My institution’s development team was concerned, as well, about the potential risks inherent in GPFR and the lack of ethical standards. To address this issue directly, in 2016 they hosted a Summit on the Ethics of GPFR, which engaged national representatives of the key stakeholder and informant perspectives. The 29 participants were physicians, grateful patient donors, academic administrators, a leader in the American Medical Association, development officers, and faculty in psychology, law, and medical ethics from various institutions across the country.

The conveners of the Summit—leaders of our institution’s development office and bioethics institute—viewed the immersive, day-and-a-half gathering not as a policy-setting forum nor as a group empowered to outline definitive standards for ethical practice. Their intention was, for the first time, to (1) systematically name all of the significant potential ethical issues that might arise in the practice of GPFR, and (2) begin to develop answers to them from a broad range of perspectives. The Summit’s primary goal, through work extending several months beyond the Summit, was to develop a set of draft recommendations that could be discussed in relevant professional communities—medical, legal, ethical, development—honed, and adapted as appropriate for use within medical institutions. These recommendations have been published in Academic Medicine and JAMA.

Returning to my own story, I have been fortunate to have several other affluent patients join Mrs. Jones as supporters of my research. Mary continues to work with me, cultivating and stewarding the donor relationships, and making the requests. She always takes the lead in initiating the first discussion with patients about their potential interest in supporting my research, and she ensures my comfort with the process, for example, my desire that we not create unrealistic expectations of what might result from a gift.

I would like to close with a note of realism and a note of gratitude (my own). We live in a country that has vast financial disparities and also tremendous generosity. Individuals in the United States, collectively, give billions of dollars each year to the country’s medical centers. The significance and impact of their giving cannot be underestimated; they make a huge difference for institutions, medical knowledge, and future patients.

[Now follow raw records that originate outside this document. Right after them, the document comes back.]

(** X10: a rerun repairs a failed run.  Whatever stopped a first run
    short of its end -- the system refusing to make the directory, to read
    the source, or to write an output, the last leaving a fragment behind
    -- a later successful run, on a system that has stopped refusing,
    leaves exactly the files that a clean successful run from the original
    directory would have left. *)
Theorem rerun_repairs `{lib : Imaging} (sys1 sys2 : System)
        (w w1 w2 : World Pixels) (r : Result unit) :
  @main lib sys1 w = (r, w1) -> @main lib sys2 w1 = (Ok tt, w2) ->
  exists im,
    @source_decodes lib sys2 w im
    /\ files w2 = files (completed (convert im "RGBA") w).
Proof.
  intros E1 E2.
  apply (@main_ok_inv lib sys2) in E2 as (im & _ & Hsrc & ->).
  assert (Hfr : forall q, ~ In q output_paths -> files w1 !! q = files w !! q).
  { intros q Hq. pose proof (@main_frame lib sys1 w q Hq) as Hf. now rewrite E1 in Hf. }
  exists im. split.
  - eapply (@source_decodes_files lib sys2); [| exact Hsrc].
    symmetry. apply Hfr, source_not_output.
  - rewrite !completed_files. apply map_eq. intros q.
    destruct (in_dec string_dec q output_paths) as [Hin | Hnin].
    + rewrite <- (artifact_paths (convert im "RGBA")) in Hin.
      apply in_map_iff in Hin as (a & <- & Hin).
      rewrite !write_all_lookup; auto;
        rewrite artifact_paths; apply output_paths_nodup.
    + rewrite !write_all_lookup_other by now rewrite artifact_paths.
      now apply Hfr.
Qed.

(** X9: the outputs are a function of the source alone: two successful
    runs, in different directories and on systems that behave differently,
    write the same ten files whenever icon.png holds the same content. *)
Theorem outputs_depend_on_source_only `{lib : Imaging} (sys1 sys2 : System)
        (w v w' v' : World Pixels) :
  @main lib sys1 w = (Ok tt, w') -> @main lib sys2 v = (Ok tt, v') ->
  files w !! SOURCE = files v !! SOURCE ->
  forall p, In p output_paths -> files w' !! p = files v' !! p.
Proof.
  intros E1 E2 Hsame p Hp.
  apply (@main_ok_inv lib sys1) in E1 as (im1 & _ & (d1 & Hd1 & _ & Hdec1) & ->).
  apply (@main_ok_inv lib sys2) in E2 as (im2 & _ & (d2 & Hd2 & _ & Hdec2) & ->).
  assert (im1 = im2) as <- by congruence.
  rewrite <- (artifact_paths (convert im1 "RGBA")) in Hp.
  apply in_map_iff in Hp as (a & <- & Ha).
  now rewrite !completed_lookup.
Qed.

Philanthropists know that they make a difference in our society. Our invitations to them, extended by development staff, to engage in the GPFR conversation rarely if ever (in my observation) come as a [End Page 15] surprise. Most, I believe, sincerely want to help, to make a difference.

Lastly, I personally am very grateful to the patients who have given so generously to support my research, and to the development staff who have carried the weight of the GPFR process, allowing me to focus on my patients’ care and my research. My development partners help my patients connect with the world of medicine in a different way than they experience by simply being a patient, and I am grateful for the benefits this brings to my patients. For those fortunate enough to be able to contribute, giving provides a sense of meaning, purpose, and relevance. It allows them to contribute to others, and the world, in an impactful way. It offers a language in which to express their appreciation. It enables them to learn about something they have a strong personal interest in, and to help advance knowledge in that area. And it gives them a different way to connect with me—not only as my patient, but on a different plane where we work together to solve medical quandaries that affect not just them but a wide world of others, present and future, who suffer similarly.

Author’s note

This story, while true, draws details from several of my patients into a composite, to safeguard the patient’s identity and privacy.